What is being asked> Find the lines holding the string "destruct" in the data, then copy all of them.

Stored items>
....................
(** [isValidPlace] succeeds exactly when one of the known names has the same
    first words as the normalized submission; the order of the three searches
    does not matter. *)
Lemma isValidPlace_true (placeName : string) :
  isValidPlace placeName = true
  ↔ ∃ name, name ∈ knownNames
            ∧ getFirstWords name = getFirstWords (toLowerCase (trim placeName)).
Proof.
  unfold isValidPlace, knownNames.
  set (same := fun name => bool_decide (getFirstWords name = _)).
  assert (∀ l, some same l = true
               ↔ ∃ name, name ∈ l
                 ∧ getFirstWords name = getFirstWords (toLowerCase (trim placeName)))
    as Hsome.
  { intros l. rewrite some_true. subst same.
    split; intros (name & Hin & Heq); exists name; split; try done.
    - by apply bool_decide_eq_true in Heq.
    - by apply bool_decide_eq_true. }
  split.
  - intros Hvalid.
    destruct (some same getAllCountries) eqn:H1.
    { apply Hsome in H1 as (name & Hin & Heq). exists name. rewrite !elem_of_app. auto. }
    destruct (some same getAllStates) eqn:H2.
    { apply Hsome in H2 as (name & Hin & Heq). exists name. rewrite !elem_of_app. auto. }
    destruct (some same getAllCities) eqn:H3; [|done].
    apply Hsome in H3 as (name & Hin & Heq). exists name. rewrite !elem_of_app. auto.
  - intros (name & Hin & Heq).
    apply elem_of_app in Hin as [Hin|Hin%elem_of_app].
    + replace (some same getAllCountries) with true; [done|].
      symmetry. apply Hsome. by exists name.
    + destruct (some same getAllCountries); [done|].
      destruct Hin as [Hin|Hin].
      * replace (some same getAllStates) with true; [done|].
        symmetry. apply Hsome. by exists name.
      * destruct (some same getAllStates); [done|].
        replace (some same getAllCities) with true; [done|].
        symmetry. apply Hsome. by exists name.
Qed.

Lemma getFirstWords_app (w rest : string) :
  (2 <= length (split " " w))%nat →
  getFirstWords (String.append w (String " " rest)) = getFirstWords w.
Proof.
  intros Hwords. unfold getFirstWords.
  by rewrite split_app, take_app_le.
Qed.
....................
Response to this task>
    destruct (some same getAllCountries) eqn:H1.
    destruct (some same getAllStates) eqn:H2.
    destruct (some same getAllCities) eqn:H3; [|done].
    + destruct (some same getAllCountries); [done|].
      destruct Hin as [Hin|Hin].
      * destruct (some same getAllStates); [done|].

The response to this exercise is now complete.